I am performing fine tuning in Korean by referring to the code.
Fine-Tune Whisper For Multilingual ASR with Transformers
processor = WhisperProcessor.from_pretrained(“openai/whisper-small”, language=“Korean”, task=“transcribe”)
data_collator = DataCollatorSpeechSeq2SeqWithPadding(processor=processor)
tokenizer = WhisperTokenizer.from_pretrained(“openai/whisper-small”, language=“Korean”, task=“transcribe”)
feature_extractor = WhisperFeatureExtractor.from_pretrained(“openai/whisper-small”)
model = WhisperForConditionalGeneration.from_pretrained(“openai/whisper-small”)
The Korean pre trained model works well.
By loading the pre-trained model in this way,
Even if you use it and learn a little with a small dataset, it shows amazing performance.
But there is something I would like to change.
. and ? are added appropriately depending on the voice, but I would like to remove this.
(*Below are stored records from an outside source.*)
(* ===== verification/Trie.v ===== *)
(** * The trie (trie/trie.go, tracer.go, trie_reader.go, errors.go, trie_id.go)

    Reading and changing a Merkle Patricia trie whose nodes are loaded from a store when
    they are reached.  The recursive functions run in a monad that threads the tracer and
    returns an error, a panic, or nothing within their fuel: a step through a hash node
    does not consume the key, so their recursion is bounded by a number of rounds. *)

From S2P Require Import Prelude Bytes RlpEncode RlpRaw Common TrieKeys TrieNode.

Open Scope Z_scope.

(** ** errors.go and trie_id.go *)

Record MissingNodeError := mkMissingNodeError {
  mne_Owner : Hash;
  mne_NodeHash : Hash;
  mne_Path : list byte;
  mne_err : option string;
}.

Inductive trie_error :=
| ErrCommitted
| errNonConsensus (* non-consensus node *)
| errMissingNode (e : MissingNodeError).

Record ID := mkID { id_StateRoot : Hash; id_Owner : Hash; id_Root : Hash }.

Definition StateTrieID (root : Hash) : ID := mkID root 0 root.
Definition StorageTrieID (stateRoot owner root : Hash) : ID := mkID stateRoot owner root.
Definition TrieID (root : Hash) : ID := mkID root 0 root.

(** ** tracer.go *)

Record tracer := mkTracer {
  inserts : gset (list byte);
  deletes : gset (list byte);
  accessList : gmap (list byte) (list byte);
}.

Definition newTracer : tracer := mkTracer ∅ ∅ ∅.

Definition onRead (path val : list byte) (t : tracer) : tracer :=
  mkTracer (inserts t) (deletes t) (<[path := val]> (accessList t)).

Definition onInsert (path : list byte) (t : tracer) : tracer :=
  if decide (path ∈ deletes t) then mkTracer (inserts t) (deletes t ∖ {[path]}) (accessList t)
  else mkTracer ({[path]} ∪ inserts t) (deletes t) (accessList t).

Definition onDelete (path : list byte) (t : tracer) : tracer :=
  if decide (path ∈ inserts t) then mkTracer (inserts t ∖ {[path]}) (deletes t) (accessList t)
  else mkTracer (inserts t) ({[path]} ∪ deletes t) (accessList t).

Definition tracer_reset (t : tracer) : tracer := newTracer.

(** ** trie_reader.go *)

(** The interface [Reader] of the store: owner, path and hash of the node. *)
Abbreviation Reader := (Hash → list byte → Hash → string + list byte) (only parsing).

Record trieReader := mkTrieReader {
  tr_owner : Hash;
  tr_reader : option Reader;
  tr_banned : option (gset (list byte));
}.

Definition newTrieReader (stateRoot owner : Hash) (db : Hash → string + Reader)
  : trie_error + trieReader :=
  if bool_decide (stateRoot = 0) || bool_decide (stateRoot = EmptyRootHash) then
    inr (mkTrieReader owner None None)
  else match db stateRoot with
       | inl e => inl (errMissingNode (mkMissingNodeError owner stateRoot [] (Some e)))
       | inr reader => inr (mkTrieReader owner (Some reader) None)
       end.

Definition newEmptyReader : trieReader := mkTrieReader 0 None None.

Definition reader_node (r : trieReader) (path : list byte) (hash : Hash) : trie_error + list byte :=
  let missing err := inl (errMissingNode (mkMissingNodeError (tr_owner r) hash path err)) in
  if match tr_banned r with Some b => bool_decide (path ∈ b) | None => false end
  then missing None
  else match tr_reader r with
       | None => missing None
       | Some node =>
           match node (tr_owner r) path hash with
           | inl e => missing (Some e)
           | inr [] => missing None
           | inr blob => inr blob
           end
       end.

(** ** The monad of the recursive functions *)

Abbreviation tm := (etm tracer trie_error).

(** ** trie.go *)

Definition newFlag : nodeFlag := mkNodeFlag None true.

(** Writing [children[i]] of an array of 17. *)
Definition set_child (cs : list node) (i : Z) (n : node) : res (list node) :=
  if (0 <=? i) && (i <? Z.of_nat (length cs)) then Ok (<[Z.to_nat i := n]> cs)
  else Panic "index out of range".

Definition no_children : list node := replicate 17 NilNode.

Section operations.
Context (rd : trieReader).

Definition resolveAndTrack (n prefix : list byte) : tm node := λ t,
  match reader_node rd prefix (BytesToHash n) with
  | inl e => Done (inl e, t)
  | inr blob => try (mustDecodeNode (Some n) blob) (onRead prefix blob t)
  end.

Definition resolve (n : node) (prefix : list byte) : tm node :=
  match n with HashNode h => resolveAndTrack h prefix | _ => mret n end.

(** The key of a short node does not continue [key] at [pos]. *)
Definition key_mismatch (key : list byte) (pos : nat) (k : list byte) : bool :=
  (length key - pos <? length k)%nat || negb (bool_decide (k = take (length k) (drop pos key))).

Fixpoint get (fuel : nat) (origNode : node) (key : list byte) (pos : nat)
  : tm (option (list byte) * node * bool) :=
  match fuel with
  | O => out_of_fuel
  | S fuel =>
      match origNode with
      | NilNode => mret (None, NilNode, false)
      | ValueNode v => mret (Some v, origNode, false)
      | ShortNode k v f =>
          if key_mismatch key pos k then mret (None, origNode, false)
          else
            '(value, newnode, didResolve) ← get fuel v key (pos + length k);
            mret (value, if (didResolve : bool) then ShortNode k newnode f else origNode, didResolve)
      | FullNode cs f =>
          x ← try (go_index key (Z.of_nat pos));
          c ← try (go_index cs x);
          '(value, newnode, didResolve) ← get fuel c key (pos + 1);
          mret (value, if (didResolve : bool) then FullNode (<[Z.to_nat x := newnode]> cs) f
                       else origNode, didResolve)
      | HashNode h =>
          child ← resolveAndTrack h (take pos key);
          '(value, newnode, _) ← get fuel child key pos;
          mret (value, newnode, true)
      | RawNode _ => crash "invalid node"
      end
  end.

(** The hash under which a node reached by [getNode] is stored. *)
Definition stored_hash (n : node) : tm (option (list byte)) :=
  match n with
  | HashNode h => mret (Some h)
  | _ => '(hash, _) ← try (cache n); mret hash
  end.

(** The number of loaded nodes; the one returned beside an error is not modelled. *)
Fixpoint getNode (fuel : nat) (origNode : node) (path : list byte) (pos : nat)
  : tm (option (list byte) * node * Z) :=
  match fuel with
  | O => out_of_fuel
  | S fuel =>
      if is_nil origNode then mret (None, NilNode, 0)
      else if (length path <=? pos)%nat then
        hash ← stored_hash origNode;
        match hash with
        | None => fail errNonConsensus
        | Some h =>
            blob ← check (reader_node rd path (BytesToHash h));
            mret (Some blob, origNode, 1)
        end
      else
        match origNode with
        | NilNode | ValueNode _ => mret (None, NilNode, 0)
        | ShortNode k v f =>
            if key_mismatch path pos k then mret (None, origNode, 0)
            else
              '(item, newnode, resolved) ← getNode fuel v path (pos + length k);
              mret (item, if 0 <? resolved then ShortNode k newnode f else origNode, resolved)
        | FullNode cs f =>
            x ← try (go_index path (Z.of_nat pos));
            c ← try (go_index cs x);
            '(item, newnode, resolved) ← getNode fuel c path (pos + 1);
            mret (item, if 0 <? resolved then FullNode (<[Z.to_nat x := newnode]> cs) f
                        else origNode, resolved)
        | HashNode h =>
            child ← resolveAndTrack h (take pos path);
            '(item, newnode, resolved) ← getNode fuel child path pos;
            mret (item, newnode, resolved + 1)
        | RawNode _ => crash "invalid node"
        end
  end.

Fixpoint insert (fuel : nat) (n : node) (prefix key : list byte) (value : node)
  : tm (bool * node) :=
  match fuel with
  | O => out_of_fuel
  | S fuel =>
      match key with
      | [] =>
          match n, value with
          | ValueNode v, ValueNode w => mret (negb (bool_decide (v = w)), value)
          | ValueNode _, _ => crash "interface conversion"
          | _, _ => mret (true, value)
          end
      | _ =>
        match n with
        | ShortNode k v _ =>
            let matchlen := prefixLen key k in
            if (matchlen =? length k)%nat then
              '(dirty, nn) ← insert fuel v (prefix ++ take matchlen key) (drop matchlen key) value;
              if negb dirty then mret (false, n) else mret (true, ShortNode k nn newFlag)
            else
              x ← try (go_index k (Z.of_nat matchlen));
              y ← try (go_index key (Z.of_nat matchlen));
              '(_, c) ← insert fuel NilNode (prefix ++ take (S matchlen) k) (drop (S matchlen) k) v;
              cs ← try (set_child no_children x c);
              '(_, c) ← insert fuel NilNode (prefix ++ take (S matchlen) key) (drop (S matchlen) key) value;
              cs ← try (set_child cs y c);
              let branch := FullNode cs newFlag in
              if (matchlen =? 0)%nat then mret (true, branch)
              else
                effect (onInsert (prefix ++ take matchlen key));;
                mret (true, ShortNode (take matchlen key) branch newFlag)
        | FullNode cs _ =>
            x ← try (go_index key 0);
            c ← try (go_index cs x);
            '(dirty, nn) ← insert fuel c (prefix ++ [x]) (drop 1 key) value;
            if negb dirty then mret (false, n)
            else cs ← try (set_child cs x nn); mret (true, FullNode cs newFlag)
        | NilNode =>
            effect (onInsert prefix);; mret (true, ShortNode key value newFlag)
        | HashNode h =>
            rn ← resolveAndTrack h prefix;
            '(dirty, nn) ← insert fuel rn prefix key value;
            if negb dirty then mret (false, rn) else mret (true, nn)
        | ValueNode _ | RawNode _ => crash "invalid node"
        end
      end
  end.

Definition trie_concat (s1 s2 : list byte) : list byte := s1 ++ s2.

(** The loop of [delete] over the children from index [i] on: the only child left, -1
    when there is none, -2 when there are more. *)
Fixpoint only_child (pos i : Z) (cs : list node) : Z :=
  match cs with
  | [] => pos
  | NilNode :: cs => only_child pos (i + 1) cs
  | _ :: cs => if pos =? -1 then only_child i (i + 1) cs else -2
  end.

Fixpoint delete (fuel : nat) (n : node) (prefix key : list byte) : tm (bool * node) :=
  match fuel with
  | O => out_of_fuel
  | S fuel =>
      match n with
      | ShortNode k v _ =>
          let matchlen := prefixLen key k in
          if (matchlen <? length k)%nat then mret (false, n)
          else if (matchlen =? length key)%nat then
            effect (onDelete prefix);; mret (true, NilNode)
          else
            '(dirty, child) ← delete fuel v (prefix ++ take (length k) key) (drop (length k) key);
            if negb dirty then mret (false, n)
            else match child with
                 | ShortNode ck cv _ =>
                     effect (onDelete (prefix ++ k));;
                     mret (true, ShortNode (trie_concat k ck) cv newFlag)
                 | _ => mret (true, ShortNode k child newFlag)
                 end
      | FullNode cs _ =>
          x ← try (go_index key 0);
          c ← try (go_index cs x);
          '(dirty, nn) ← delete fuel c (prefix ++ [x]) (drop 1 key);
          if negb dirty then mret (false, n)
          else
            cs ← try (set_child cs x nn);
            let n := FullNode cs newFlag in
            if negb (is_nil nn) then mret (true, n)
            else
              let pos := only_child (-1) 0 cs in
              if 0 <=? pos then
                c ← try (go_index cs pos);
                cnode ← (if negb (pos =? 16) then resolve c (prefix ++ [pos]) else mret NilNode);
                match cnode with
                | ShortNode ck cv _ =>
                    effect (onDelete (prefix ++ [pos]));;
                    mret (true, ShortNode (pos :: ck) cv newFlag)
                | _ => mret (true, ShortNode [pos] c newFlag)
                end
              else mret (true, n)
      | ValueNode _ => mret (true, NilNode)
      | NilNode => mret (false, NilNode)
      | HashNode h =>
          rn ← resolveAndTrack h prefix;
          '(dirty, nn) ← delete fuel rn prefix key;
          if negb dirty then mret (false, rn) else mret (true, nn)
      | RawNode _ => crash "invalid node"
      end
  end.
End operations.

(** ** The trie object *)

Record Trie := mkTrie {
  t_root : node;
  t_owner : Hash;
  t_committed : bool;
  t_unhashed : Z;
  t_reader : trieReader;
  t_tracer : tracer;
}.

Definition set_root (t : Trie) (n : node) : Trie :=
  mkTrie n (t_owner t) (t_committed t) (t_unhashed t) (t_reader t) (t_tracer t).
Definition set_tracer (t : Trie) (tr : tracer) : Trie :=
  mkTrie (t_root t) (t_owner t) (t_committed t) (t_unhashed t) (t_reader t) tr.
Definition count_unhashed (t : Trie) : Trie :=
  mkTrie (t_root t) (t_owner t) (t_committed t) (t_unhashed t + 1) (t_reader t) (t_tracer t).

Definition trie_Copy (t : Trie) : Trie :=
  mkTrie (t_root t) (t_owner t) (t_committed t) (t_unhashed t) (t_reader t) (t_tracer t).

(** A method whose recursive part is [m]: the tracer is kept, whatever the result. *)
Definition run {A B} (t : Trie) (m : tm A) (k : A → Trie → B * Trie)
  : outcome ((trie_error + B) * Trie) :=
  match m (t_tracer t) with
  | Done (inr a, tr) => let '(b, t) := k a (set_tracer t tr) in Done (inr b, t)
  | Done (inl e, tr) => Done (inl e, set_tracer t tr)
  | Crash msg => Crash msg
  | OutOfFuel => OutOfFuel
  end.

Definition Get (fuel : nat) (t : Trie) (key : list byte)
  : outcome ((trie_error + option (list byte)) * Trie) :=
  if t_committed t then Done (inl ErrCommitted, t)
  else run t (get (t_reader t) fuel (t_root t) (keybytesToHex key) 0)
         (λ '(value, newroot, didResolve) t,
            (value, if (didResolve : bool) then set_root t newroot else t)).

Definition GetNode (fuel : nat) (t : Trie) (path : list byte)
  : outcome ((trie_error + option (list byte) * Z) * Trie) :=
  if t_committed t then Done (inl ErrCommitted, t)
  else run t (getNode (t_reader t) fuel (t_root t) (compactToHex path) 0)
         (λ '(item, newroot, resolved) t,
            ((item, resolved), if 0 <? resolved then set_root t newroot else t)).

Definition update (fuel : nat) (t : Trie) (key value : list byte)
  : outcome ((trie_error + ()) * Trie) :=
  let t := count_unhashed t in
  let k := keybytesToHex key in
  run t (if negb (length value =? 0)%nat
         then insert (t_reader t) fuel (t_root t) [] k (ValueNode value)
         else delete (t_reader t) fuel (t_root t) [] k)
    (λ '(_, n) t, (tt, set_root t n)).

Definition Update (fuel : nat) (t : Trie) (key value : list byte)
  : outcome ((trie_error + ()) * Trie) :=
  if t_committed t then Done (inl ErrCommitted, t) else update fuel t key value.

Definition Delete (fuel : nat) (t : Trie) (key : list byte)
  : outcome ((trie_error + ()) * Trie) :=
  if t_committed t then Done (inl ErrCommitted, t)
  else
    let t := count_unhashed t in
    run t (delete (t_reader t) fuel (t_root t) [] (keybytesToHex key))
      (λ '(_, n) t, (tt, set_root t n)).

(** [New]: the root node is loaded, unless the trie is empty. *)
Definition trie_New (id : ID) (db : Hash → string + Reader) : outcome (trie_error + Trie) :=
  match newTrieReader (id_StateRoot id) (id_Owner id) db with
  | inl e => Done (inl e)
  | inr reader =>
      let trie := mkTrie NilNode (id_Owner id) false 0 reader newTracer in
      if negb (bool_decide (id_Root id = 0)) && negb (bool_decide (id_Root id = EmptyRootHash)) then
        match resolveAndTrack reader (Hash_Bytes (id_Root id)) [] newTracer with
        | Done (inr rootnode, tr) => Done (inr (set_root (set_tracer trie tr) rootnode))
        | Done (inl e, _) => Done (inl e)
        | Crash msg => Crash msg
        | OutOfFuel => OutOfFuel
        end
      else Done (inr trie)
  end.

Definition trie_Reset (t : Trie) : Trie :=
  mkTrie NilNode 0 false 0 (t_reader t) (tracer_reset (t_tracer t)).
=> Should I post-process the string inferred by the model?
I initially tried to delete it from the tokenizer’s dictionary of words, but failed.
It seems that they know the numbers that can be written in Korean and are writing them as numbers rather than Korean.
=> The result I want is 사백 만
The model inferred was 4백 만
Any ideas on this would be appreciated.